=== Exercise description ===
The response must consist of the lines below from the one with "if (n <=? length" through the one with "Definition peek (c", exactly as they appear and with both ends kept.

##### Dataset content

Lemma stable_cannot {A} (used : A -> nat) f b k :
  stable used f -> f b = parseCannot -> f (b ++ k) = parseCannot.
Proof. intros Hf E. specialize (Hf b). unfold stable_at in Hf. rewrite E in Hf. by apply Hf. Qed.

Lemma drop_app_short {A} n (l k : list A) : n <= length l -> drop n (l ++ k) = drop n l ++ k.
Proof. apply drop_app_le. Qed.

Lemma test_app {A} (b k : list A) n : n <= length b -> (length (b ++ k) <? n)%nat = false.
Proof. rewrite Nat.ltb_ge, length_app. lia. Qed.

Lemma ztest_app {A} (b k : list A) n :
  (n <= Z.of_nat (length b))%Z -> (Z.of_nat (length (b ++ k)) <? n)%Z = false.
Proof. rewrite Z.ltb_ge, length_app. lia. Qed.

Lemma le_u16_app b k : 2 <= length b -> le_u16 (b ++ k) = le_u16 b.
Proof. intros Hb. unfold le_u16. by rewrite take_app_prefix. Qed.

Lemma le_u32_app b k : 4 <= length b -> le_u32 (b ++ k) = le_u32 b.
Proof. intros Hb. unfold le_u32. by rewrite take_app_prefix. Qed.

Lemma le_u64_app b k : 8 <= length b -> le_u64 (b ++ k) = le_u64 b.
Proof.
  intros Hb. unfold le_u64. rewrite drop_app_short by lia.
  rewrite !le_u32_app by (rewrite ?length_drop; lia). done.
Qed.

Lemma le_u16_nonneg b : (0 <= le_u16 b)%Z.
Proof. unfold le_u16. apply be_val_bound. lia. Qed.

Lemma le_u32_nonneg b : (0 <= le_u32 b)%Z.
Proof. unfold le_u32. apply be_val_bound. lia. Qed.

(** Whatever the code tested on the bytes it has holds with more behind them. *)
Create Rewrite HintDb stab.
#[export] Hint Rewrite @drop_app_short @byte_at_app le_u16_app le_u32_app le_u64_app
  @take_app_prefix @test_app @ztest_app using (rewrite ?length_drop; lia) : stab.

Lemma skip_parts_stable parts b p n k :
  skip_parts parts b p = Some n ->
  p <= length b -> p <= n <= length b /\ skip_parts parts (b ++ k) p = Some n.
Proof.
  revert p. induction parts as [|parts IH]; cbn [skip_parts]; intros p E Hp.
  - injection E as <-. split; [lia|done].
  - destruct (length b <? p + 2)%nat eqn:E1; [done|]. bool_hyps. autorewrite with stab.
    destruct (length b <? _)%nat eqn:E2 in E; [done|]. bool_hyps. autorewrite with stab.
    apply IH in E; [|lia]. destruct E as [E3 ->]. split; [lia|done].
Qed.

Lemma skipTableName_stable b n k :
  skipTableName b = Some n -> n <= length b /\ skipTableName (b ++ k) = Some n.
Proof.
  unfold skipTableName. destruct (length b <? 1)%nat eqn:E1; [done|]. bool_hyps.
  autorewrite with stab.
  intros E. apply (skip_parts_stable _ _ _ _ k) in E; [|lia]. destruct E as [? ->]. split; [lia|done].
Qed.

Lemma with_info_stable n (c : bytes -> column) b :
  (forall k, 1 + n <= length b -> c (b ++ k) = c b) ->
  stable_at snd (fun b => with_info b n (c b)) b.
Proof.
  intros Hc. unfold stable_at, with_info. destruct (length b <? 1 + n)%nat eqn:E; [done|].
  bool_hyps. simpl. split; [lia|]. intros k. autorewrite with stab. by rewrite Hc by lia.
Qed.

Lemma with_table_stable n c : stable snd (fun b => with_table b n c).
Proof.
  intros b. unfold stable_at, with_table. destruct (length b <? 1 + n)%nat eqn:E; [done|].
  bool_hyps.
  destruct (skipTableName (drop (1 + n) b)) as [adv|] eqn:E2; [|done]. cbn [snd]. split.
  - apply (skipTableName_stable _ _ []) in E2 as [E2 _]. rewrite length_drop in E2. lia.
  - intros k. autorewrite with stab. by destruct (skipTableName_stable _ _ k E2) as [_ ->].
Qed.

##########
##### Dataset content

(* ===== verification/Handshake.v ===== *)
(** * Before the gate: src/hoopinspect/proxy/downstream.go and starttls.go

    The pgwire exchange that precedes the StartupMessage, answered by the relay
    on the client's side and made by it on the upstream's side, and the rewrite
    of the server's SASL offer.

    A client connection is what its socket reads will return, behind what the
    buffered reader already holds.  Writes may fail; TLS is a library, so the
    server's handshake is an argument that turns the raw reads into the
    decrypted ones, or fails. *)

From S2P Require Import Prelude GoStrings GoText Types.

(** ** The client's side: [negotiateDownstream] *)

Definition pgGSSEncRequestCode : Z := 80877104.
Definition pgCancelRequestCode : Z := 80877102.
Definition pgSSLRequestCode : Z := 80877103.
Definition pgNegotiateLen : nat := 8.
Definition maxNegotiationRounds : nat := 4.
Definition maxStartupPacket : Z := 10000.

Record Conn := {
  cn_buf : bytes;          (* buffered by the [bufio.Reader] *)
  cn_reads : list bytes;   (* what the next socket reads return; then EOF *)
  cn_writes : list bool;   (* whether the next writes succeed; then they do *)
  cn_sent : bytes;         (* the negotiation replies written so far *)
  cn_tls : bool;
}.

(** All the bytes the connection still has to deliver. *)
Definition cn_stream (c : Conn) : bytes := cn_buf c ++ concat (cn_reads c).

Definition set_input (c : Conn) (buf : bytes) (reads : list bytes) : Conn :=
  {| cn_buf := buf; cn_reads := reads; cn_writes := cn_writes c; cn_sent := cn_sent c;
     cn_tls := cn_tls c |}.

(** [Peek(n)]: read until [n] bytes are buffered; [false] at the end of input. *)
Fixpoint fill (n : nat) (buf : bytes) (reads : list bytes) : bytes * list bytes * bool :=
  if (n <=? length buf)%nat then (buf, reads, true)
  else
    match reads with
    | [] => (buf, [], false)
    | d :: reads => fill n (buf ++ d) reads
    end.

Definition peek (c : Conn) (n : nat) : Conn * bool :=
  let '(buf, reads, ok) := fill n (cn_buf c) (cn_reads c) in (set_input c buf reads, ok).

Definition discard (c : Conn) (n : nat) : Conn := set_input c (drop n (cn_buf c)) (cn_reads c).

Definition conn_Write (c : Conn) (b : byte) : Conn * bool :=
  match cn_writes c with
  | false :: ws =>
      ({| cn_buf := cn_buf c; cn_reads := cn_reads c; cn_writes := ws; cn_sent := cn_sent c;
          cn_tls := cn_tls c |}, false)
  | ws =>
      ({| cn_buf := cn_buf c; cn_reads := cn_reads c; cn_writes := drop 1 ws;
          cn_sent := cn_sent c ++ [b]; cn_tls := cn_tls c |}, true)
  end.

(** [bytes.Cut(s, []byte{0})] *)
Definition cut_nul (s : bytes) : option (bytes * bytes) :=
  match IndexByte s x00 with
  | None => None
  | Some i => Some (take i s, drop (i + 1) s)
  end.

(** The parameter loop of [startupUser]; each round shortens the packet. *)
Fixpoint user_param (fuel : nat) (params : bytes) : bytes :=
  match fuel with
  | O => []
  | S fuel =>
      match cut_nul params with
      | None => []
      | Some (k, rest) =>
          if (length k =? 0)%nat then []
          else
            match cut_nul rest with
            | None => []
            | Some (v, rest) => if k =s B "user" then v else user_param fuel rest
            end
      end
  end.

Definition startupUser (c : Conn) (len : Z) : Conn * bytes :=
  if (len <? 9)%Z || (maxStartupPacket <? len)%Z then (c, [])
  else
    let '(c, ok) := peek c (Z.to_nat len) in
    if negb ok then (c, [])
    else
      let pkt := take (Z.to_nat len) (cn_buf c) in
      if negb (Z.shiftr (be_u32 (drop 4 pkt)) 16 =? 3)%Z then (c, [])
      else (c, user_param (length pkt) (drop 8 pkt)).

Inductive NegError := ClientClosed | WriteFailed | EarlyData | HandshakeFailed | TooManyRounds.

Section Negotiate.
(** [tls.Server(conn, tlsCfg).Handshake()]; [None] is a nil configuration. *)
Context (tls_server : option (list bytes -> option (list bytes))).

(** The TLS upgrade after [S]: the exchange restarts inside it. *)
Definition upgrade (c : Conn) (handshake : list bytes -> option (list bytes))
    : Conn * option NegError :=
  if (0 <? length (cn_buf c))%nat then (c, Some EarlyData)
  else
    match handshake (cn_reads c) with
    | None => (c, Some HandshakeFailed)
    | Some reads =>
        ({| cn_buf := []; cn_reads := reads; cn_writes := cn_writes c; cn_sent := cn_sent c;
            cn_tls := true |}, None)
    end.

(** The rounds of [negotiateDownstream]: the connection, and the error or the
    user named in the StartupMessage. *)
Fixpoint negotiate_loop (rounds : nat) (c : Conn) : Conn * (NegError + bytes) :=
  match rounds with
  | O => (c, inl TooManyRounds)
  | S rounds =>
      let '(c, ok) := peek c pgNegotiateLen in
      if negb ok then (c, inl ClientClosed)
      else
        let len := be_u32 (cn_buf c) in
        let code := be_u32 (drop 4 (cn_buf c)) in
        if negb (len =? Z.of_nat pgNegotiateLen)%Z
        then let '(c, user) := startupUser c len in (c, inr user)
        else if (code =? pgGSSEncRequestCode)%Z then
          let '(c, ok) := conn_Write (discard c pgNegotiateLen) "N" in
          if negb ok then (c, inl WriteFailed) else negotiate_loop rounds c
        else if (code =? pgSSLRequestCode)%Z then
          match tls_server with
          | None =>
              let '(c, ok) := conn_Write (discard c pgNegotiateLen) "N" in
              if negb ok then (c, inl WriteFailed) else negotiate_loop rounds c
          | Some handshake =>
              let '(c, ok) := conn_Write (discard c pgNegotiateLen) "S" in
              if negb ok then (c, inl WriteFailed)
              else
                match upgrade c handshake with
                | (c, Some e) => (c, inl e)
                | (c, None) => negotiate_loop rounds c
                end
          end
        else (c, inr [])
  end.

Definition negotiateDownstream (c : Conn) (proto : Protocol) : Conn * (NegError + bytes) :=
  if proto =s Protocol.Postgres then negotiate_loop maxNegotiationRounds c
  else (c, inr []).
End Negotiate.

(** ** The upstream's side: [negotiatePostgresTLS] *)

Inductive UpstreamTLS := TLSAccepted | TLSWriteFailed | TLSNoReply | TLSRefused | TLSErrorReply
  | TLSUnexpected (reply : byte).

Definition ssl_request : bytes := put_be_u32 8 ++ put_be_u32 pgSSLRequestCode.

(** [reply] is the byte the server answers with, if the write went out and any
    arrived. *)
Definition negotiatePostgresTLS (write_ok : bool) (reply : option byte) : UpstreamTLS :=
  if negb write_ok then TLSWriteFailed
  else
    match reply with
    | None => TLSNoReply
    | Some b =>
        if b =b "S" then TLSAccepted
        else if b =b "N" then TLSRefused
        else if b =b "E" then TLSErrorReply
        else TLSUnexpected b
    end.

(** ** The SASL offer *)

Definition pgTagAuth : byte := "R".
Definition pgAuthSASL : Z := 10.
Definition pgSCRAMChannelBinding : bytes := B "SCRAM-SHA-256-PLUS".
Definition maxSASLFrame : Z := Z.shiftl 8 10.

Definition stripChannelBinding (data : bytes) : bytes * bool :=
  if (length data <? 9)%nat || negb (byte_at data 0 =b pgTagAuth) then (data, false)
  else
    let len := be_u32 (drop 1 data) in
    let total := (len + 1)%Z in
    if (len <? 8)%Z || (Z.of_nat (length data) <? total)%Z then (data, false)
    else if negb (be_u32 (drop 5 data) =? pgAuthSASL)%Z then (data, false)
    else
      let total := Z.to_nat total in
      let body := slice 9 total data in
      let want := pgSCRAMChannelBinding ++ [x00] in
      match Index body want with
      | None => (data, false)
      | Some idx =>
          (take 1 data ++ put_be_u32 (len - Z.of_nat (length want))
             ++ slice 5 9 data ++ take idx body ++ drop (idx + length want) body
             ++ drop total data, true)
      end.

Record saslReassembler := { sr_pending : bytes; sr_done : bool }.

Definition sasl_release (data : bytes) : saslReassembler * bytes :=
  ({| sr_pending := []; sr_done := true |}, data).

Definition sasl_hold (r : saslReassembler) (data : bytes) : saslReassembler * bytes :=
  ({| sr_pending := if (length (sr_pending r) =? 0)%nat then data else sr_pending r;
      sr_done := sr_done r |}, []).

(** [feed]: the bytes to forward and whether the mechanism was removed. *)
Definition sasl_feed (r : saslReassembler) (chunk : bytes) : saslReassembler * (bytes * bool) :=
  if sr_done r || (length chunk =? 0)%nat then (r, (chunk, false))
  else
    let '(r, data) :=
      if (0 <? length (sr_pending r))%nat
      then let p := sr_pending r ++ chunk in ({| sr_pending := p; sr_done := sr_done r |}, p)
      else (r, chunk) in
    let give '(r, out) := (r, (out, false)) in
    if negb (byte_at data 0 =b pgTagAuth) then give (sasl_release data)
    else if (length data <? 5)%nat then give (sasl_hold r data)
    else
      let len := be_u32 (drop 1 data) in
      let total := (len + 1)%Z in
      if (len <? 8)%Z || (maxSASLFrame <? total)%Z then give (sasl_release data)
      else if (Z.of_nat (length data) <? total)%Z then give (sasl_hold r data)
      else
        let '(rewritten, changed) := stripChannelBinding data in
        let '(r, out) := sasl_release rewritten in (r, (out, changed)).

##########
##### Dataset content

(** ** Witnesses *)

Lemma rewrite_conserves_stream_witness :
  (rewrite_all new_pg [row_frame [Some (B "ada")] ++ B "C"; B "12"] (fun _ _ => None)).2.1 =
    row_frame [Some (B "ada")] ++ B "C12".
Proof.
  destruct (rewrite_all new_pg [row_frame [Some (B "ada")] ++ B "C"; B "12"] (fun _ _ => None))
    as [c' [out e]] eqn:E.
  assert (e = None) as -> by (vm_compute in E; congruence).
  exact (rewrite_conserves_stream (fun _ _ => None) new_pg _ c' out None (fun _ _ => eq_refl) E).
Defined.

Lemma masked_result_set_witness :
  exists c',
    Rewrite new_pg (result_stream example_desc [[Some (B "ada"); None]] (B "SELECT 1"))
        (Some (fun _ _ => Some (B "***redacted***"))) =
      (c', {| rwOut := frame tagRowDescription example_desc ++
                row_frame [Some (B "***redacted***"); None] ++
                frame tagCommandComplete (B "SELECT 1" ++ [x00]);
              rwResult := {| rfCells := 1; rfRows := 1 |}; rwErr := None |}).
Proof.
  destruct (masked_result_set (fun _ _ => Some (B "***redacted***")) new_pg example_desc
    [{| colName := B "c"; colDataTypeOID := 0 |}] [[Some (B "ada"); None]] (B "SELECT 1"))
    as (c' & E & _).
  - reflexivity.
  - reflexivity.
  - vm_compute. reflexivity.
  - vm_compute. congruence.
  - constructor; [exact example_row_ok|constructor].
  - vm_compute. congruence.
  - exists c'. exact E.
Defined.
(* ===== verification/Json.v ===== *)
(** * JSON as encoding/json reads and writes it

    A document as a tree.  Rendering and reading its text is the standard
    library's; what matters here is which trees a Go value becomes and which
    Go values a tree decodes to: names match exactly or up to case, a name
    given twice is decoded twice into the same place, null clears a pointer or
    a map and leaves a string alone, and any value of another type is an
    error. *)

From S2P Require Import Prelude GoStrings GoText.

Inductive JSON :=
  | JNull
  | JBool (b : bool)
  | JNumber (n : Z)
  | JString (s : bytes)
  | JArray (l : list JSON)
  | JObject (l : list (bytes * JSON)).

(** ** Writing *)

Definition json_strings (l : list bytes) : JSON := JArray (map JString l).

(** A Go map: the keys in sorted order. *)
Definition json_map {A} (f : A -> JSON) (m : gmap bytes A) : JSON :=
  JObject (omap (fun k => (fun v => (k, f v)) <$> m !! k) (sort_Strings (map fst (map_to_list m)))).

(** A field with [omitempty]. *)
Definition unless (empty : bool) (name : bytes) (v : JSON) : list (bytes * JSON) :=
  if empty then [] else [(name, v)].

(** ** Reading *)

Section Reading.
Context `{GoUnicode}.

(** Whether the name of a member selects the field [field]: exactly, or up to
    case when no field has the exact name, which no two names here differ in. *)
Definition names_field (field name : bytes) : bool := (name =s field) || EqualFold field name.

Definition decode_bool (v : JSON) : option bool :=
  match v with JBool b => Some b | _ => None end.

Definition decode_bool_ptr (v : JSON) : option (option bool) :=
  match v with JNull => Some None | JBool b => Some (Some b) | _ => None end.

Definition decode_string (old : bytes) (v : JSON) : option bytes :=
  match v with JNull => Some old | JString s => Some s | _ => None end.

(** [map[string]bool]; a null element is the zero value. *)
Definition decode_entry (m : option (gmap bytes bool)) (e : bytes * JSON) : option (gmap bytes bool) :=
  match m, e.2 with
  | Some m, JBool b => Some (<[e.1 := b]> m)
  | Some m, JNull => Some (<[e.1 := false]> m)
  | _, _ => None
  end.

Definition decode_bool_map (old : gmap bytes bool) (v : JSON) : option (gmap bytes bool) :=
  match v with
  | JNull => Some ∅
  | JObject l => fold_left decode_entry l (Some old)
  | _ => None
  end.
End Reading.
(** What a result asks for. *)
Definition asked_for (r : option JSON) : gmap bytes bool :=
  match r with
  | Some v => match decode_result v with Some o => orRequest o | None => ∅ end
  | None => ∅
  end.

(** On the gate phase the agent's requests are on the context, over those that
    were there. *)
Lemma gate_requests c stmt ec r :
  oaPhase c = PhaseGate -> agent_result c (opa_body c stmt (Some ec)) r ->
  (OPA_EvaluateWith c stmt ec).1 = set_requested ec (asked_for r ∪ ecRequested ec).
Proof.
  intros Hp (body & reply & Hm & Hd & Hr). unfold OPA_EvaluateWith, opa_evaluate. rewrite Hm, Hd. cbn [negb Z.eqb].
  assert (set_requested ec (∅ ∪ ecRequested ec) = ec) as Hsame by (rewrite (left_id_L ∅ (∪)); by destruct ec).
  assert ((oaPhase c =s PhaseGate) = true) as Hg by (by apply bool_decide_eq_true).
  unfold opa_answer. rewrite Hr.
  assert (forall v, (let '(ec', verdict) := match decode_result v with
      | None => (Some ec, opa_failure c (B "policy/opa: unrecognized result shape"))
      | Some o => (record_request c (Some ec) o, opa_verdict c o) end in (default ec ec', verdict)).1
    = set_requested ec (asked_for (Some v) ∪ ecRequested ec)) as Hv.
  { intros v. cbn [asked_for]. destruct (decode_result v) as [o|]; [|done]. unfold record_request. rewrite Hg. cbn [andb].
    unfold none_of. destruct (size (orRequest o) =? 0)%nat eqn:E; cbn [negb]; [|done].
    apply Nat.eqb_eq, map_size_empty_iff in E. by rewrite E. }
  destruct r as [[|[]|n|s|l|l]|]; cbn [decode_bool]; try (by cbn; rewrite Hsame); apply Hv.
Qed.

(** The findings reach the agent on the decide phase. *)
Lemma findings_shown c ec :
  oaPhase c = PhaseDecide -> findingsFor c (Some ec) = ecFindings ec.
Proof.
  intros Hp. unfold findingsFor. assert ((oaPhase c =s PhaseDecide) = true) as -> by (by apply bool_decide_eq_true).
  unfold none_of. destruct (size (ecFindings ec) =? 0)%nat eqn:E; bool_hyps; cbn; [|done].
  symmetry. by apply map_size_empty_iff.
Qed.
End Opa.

##########

=== Result ===
  if (n <=? length buf)%nat then (buf, reads, true)
  else
    match reads with
    | [] => (buf, [], false)
    | d :: reads => fill n (buf ++ d) reads
    end.

Definition peek (c : Conn) (n : nat) : Conn * bool :=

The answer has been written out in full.